See Wundt, Philos. Stud. xiii. (1897); Carstanjen and Willy in Zeitsch. f. wiss. Philos. xx. (1896), 361 ff.; xx. 57 ff.; xxii. 53 ff.; J. Petzoldt’s Einführung in d. Philos. d. reinen Erfahrung (1900).

AVENGER OF BLOOD, the person, usually the nearest kinsman of the murdered man, whose duty it was to avenge his death by killing the murderer. In primitive societies, before the evolution of settled government, or the uprise of a systematized criminal law, crimes of violence were regarded as injuries of a personal character to be punished by the sufferer or his kinsfolk. This right of vengeance was common to most countries, and in many was the subject of strict regulations and limitations. It was prevented from running into excesses by the law of sanctuary (q.v.) and in many lands the institution of blood-money, and the wergild offered the wrong-doer a mode of escaping from his enemies’ revenge.
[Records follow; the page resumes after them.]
(* ===== verification/Demo.v ===== *)
(** * A concrete kernel

    One invocation of a hook and one initial state, fully concrete, on which
    the hypotheses of the kernel-side theorems hold: every pointer, identifier
    and counter the programs read is 1000, except where a theorem needs another
    value.  The witnesses instantiate the theorems here. *)

From S2P Require Import Prelude Layout Records Common Bpf Task HookFacts Rich RichFacts Exec.

Local Open Scope string_scope.
Local Open Scope Z_scope.
Local Open Scope list_scope.

Definition demo_globals_for (daemon : Z) : Globals :=
  mkGlobals 1000 daemon 1 2 3 4 5 6 8 9 10 11 12 (replicate 14 16) 1 (replicate 8 16) 1
    [16; 20; 24] 1 (replicate 24 16) 127.

Definition demo_globals : Globals := demo_globals_for 7.

(** Kernel memory: 1000 everywhere, but no live thread, and the terminal driver
    at 1000 is the slave side of a pseudo-terminal. *)
Definition demo_kread (a : Z) (n : nat) : option (list byte) :=
  Some (le_split n (if a =? 1011 then 0 else if a =? 1020 then 4 else if a =? 1024 then 2 else 1000)).

(** User memory: an argument vector with one argument at 2000, and the socket
    address 127.0.0.1, port 8080, at 4000. *)
Definition demo_uread (a : Z) (n : nat) : option (list byte) :=
  Some (le_split n (if a =? 2000 then 3000 else if a =? 4000 then 2 else
                    if a =? 4002 then 0x901f else if a =? 4004 then 0x0100007f else 0)).

Definition demo_ustr (_ : Z) (n : nat) : option (list byte) :=
  if (2 <? n)%nat then Some (str_bytes "ls") else None.

Definition demo_hook_with (ctx : Z -> nat -> option (list byte)) (ret : option Z) : Hook :=
  mkHook 500 (Z.lor (Z.shiftl 5 32) 6) 1000 (Some (replicate 16 (byte.of_Z 97))) demo_kread demo_kread (-14)
    demo_uread demo_ustr ctx (fun _ => 1000) (fun _ => Some 40) ret (fun _ => true)
    (fun _ => None) (fun _ => None) (fun _ => true) (fun _ _ => true) (fun b => b) (fun _ => NUL).

(** Every context word is 2000. *)
Definition demo_hook : Hook := demo_hook_with (fun _ n => Some (le_split n 2000)) (Some 2000).

(** The syscall number and every argument are 60, the number of [exit]. *)
Definition demo_exit_hook : Hook := demo_hook_with (fun _ n => Some (le_split n 60)) (Some 60).
(** Every argument is 4000, the address of the socket address. *)
Definition demo_peer_hook : Hook := demo_hook_with (fun _ n => Some (le_split n 4000)) (Some 0).

Definition demo_raw_hook : Hook := demo_hook_with (fun _ n => Some (le_split n 39)) (Some 0).

Lemma demo_with_ok ctx ret :
  (forall a n b, ctx a n = Some b -> length b = n) -> (forall r, ret = Some r -> in_s 64 r) ->
  HookOk (demo_hook_with ctx ret).
Proof.
  intros Hc Hr. assert (Hl : forall n z (b : list byte), Some (le_split n z) = Some b -> length b = n).
  { intros n z b [= <-]. apply length_le_split. }
  constructor; cbn; try done.
  - intros c [= <-]. done.
  - intros a n b. apply Hl.
  - intros a n b. apply Hl.
  - intros a n b. unfold demo_ustr. destruct (Nat.ltb_spec 2 n); [|done]. intros [= <-].
    split; [cbn; lia|]. vm_compute. intros Hin. repeat (apply elem_of_cons in Hin as [Hin|Hin]; [done|]).
    by apply elem_of_nil in Hin.
  - by intros i v [= <-].
Qed.

Lemma demo_with_healthy ctx ret :
  (forall a n, is_Some (ctx a n)) -> Healthy (demo_hook_with ctx ret).
Proof. intros Hc. by constructor. Qed.

Lemma split_hook_ok z r : in_s 64 r -> HookOk (demo_hook_with (fun _ n => Some (le_split n z)) (Some r)).
Proof.
  intros Hr. apply demo_with_ok; [|by intros ? [= <-]]. intros a n b [= <-]. apply length_le_split.
Qed.
Lemma split_hook_healthy z r : Healthy (demo_hook_with (fun _ n => Some (le_split n z)) r).
Proof. apply demo_with_healthy. by eexists. Qed.

Lemma demo_ok : HookOk demo_hook.
Proof. apply split_hook_ok. unfold in_s. lia. Qed.
Lemma demo_healthy : Healthy demo_hook.
Proof. apply split_hook_healthy. Qed.
Lemma demo_exit_ok : HookOk demo_exit_hook.
Proof. apply split_hook_ok. unfold in_s. lia. Qed.
Lemma demo_exit_healthy : Healthy demo_exit_hook.
Proof. apply split_hook_healthy. Qed.
Lemma demo_peer_ok : HookOk demo_peer_hook.
Proof. apply split_hook_ok. unfold in_s. lia. Qed.
Lemma demo_peer_healthy : Healthy demo_peer_hook.
Proof. apply split_hook_healthy. Qed.
Lemma demo_raw_ok : HookOk demo_raw_hook.
Proof. apply split_hook_ok. unfold in_s. lia. Qed.
Lemma demo_raw_healthy : Healthy demo_raw_hook.
Proof. apply split_hook_healthy. Qed.

(** Empty maps, zero counters, zeroed scratch. *)
Definition demo_state : Bpf :=
  mkBpf [] 0 (mkFailures (replicate 4 0) (replicate 5 0) (replicate 5 0) (replicate 5 0)
                (replicate 5 0) (replicate 4 0))
    ∅ ∅ ∅ ∅ ∅ ∅ ∅ (replicate (Z.to_nat BITMAP_SIZE) 0) (replicate (Z.to_nat BITMAP_SIZE) 0)
    (let page := replicate (Z.to_nat MAX_PATH_SIZE) NUL in
     mkScratch (replicate 256 NUL) page page page page page
       (replicate (Z.to_nat ASSEMBLY_BUF_SIZE) NUL) (replicate 4 page)).

Lemma demo_scratch_ok : ScratchOk demo_state.
Proof.
  constructor; [done| |vm_compute; reflexivity].
  intros i Hi. do 4 (destruct i as [|i]; [vm_compute; reflexivity|]). lia.
Qed.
The Mosaic law recognized the right of vengeance, but not the money-compensation. The Koran, on the contrary, while sanctioning the vengeance, also permits pecuniary commutation for murder.

AVENGERS, or Vendicatori, a secret society formed about 1186 in Sicily to avenge popular wrongs. The society was finally suppressed by King William II., the Norman, who hanged the grand master and branded the members with hot irons.

AVENTAIL, or Avantaille (O. Fr. esventail, presumably from a Latin word exventaculum, air-hole), the mouthpiece of an old-fashioned helmet, movable to admit the air.

AVENTINUS (1477–1534), the name taken by Johann Turmair, author of the Annales Boiorum, or Annals of Bavaria, from Aventinum, the Latin name of the town of Abensberg, where he was born on the 4th of July 1477. Having studied at Ingolstadt, Vienna, Cracow and Paris, he returned to Ingolstadt in 1507, and in 1509 was appointed tutor to Louis and Ernest, the two younger sons of Albert the Wise, the late duke of Bavaria-Munich. He retained this position until 1517, wrote a Latin grammar, and other manuals for the use of his pupils, and in 1515 travelled in Italy with Ernest. Encouraged by William IV., duke of Bavaria, he began to write the Annales Boiorum, about 1517, and finishing this book in 1521, undertook a German version of it, entitled Bayersche Chronik, which he completed some years later. He assisted to found the Sodalitas litteraria Angilostadensis, under the auspices of which several old manuscripts were brought to light. Although Aventinus did not definitely adopt the reformed faith, he sympathized with the reformers and their teaching, and showed a strong dislike for the monks. On this account he was imprisoned in 1528, but his friends soon effected his release. The remainder of his life was somewhat unsettled, and he died at Regensburg on the 9th of January 1534. The Annales, which are in seven books, deal with the history of Bavaria in conjunction with general history from the earliest times to 1460, and the author shows a strong sympathy for the Empire in its struggle with the Papacy. He took immense pains with his work, and to some degree anticipated the modern scientific method of writing history. The Annales were first published in 1554, but many important passages were omitted in this edition, as they reflected on the Roman Catholics. A more complete edition was published at Basel in 1580 by Nicholas Cisner. Aventinus, who has been called the “Bavarian Herodotus,” wrote other books of minor importance, and a complete edition of his works was published at Munich (1881–1886). More recently a new edition (six vols.) has appeared.

See T. Wiedemann, Johann Turmair gen. Aventinus (Freising, 1858); W. Dittmar, Aventin (Nördlingen, 1862); J. von Döllinger, Aventin und seine Zeit (Munich, 1877); S. Riezler, Zum Schutze der neuesten Edition von Aventins Annalen (Munich, 1886); F. X. von Wegele, Aventin (Bamberg, 1890).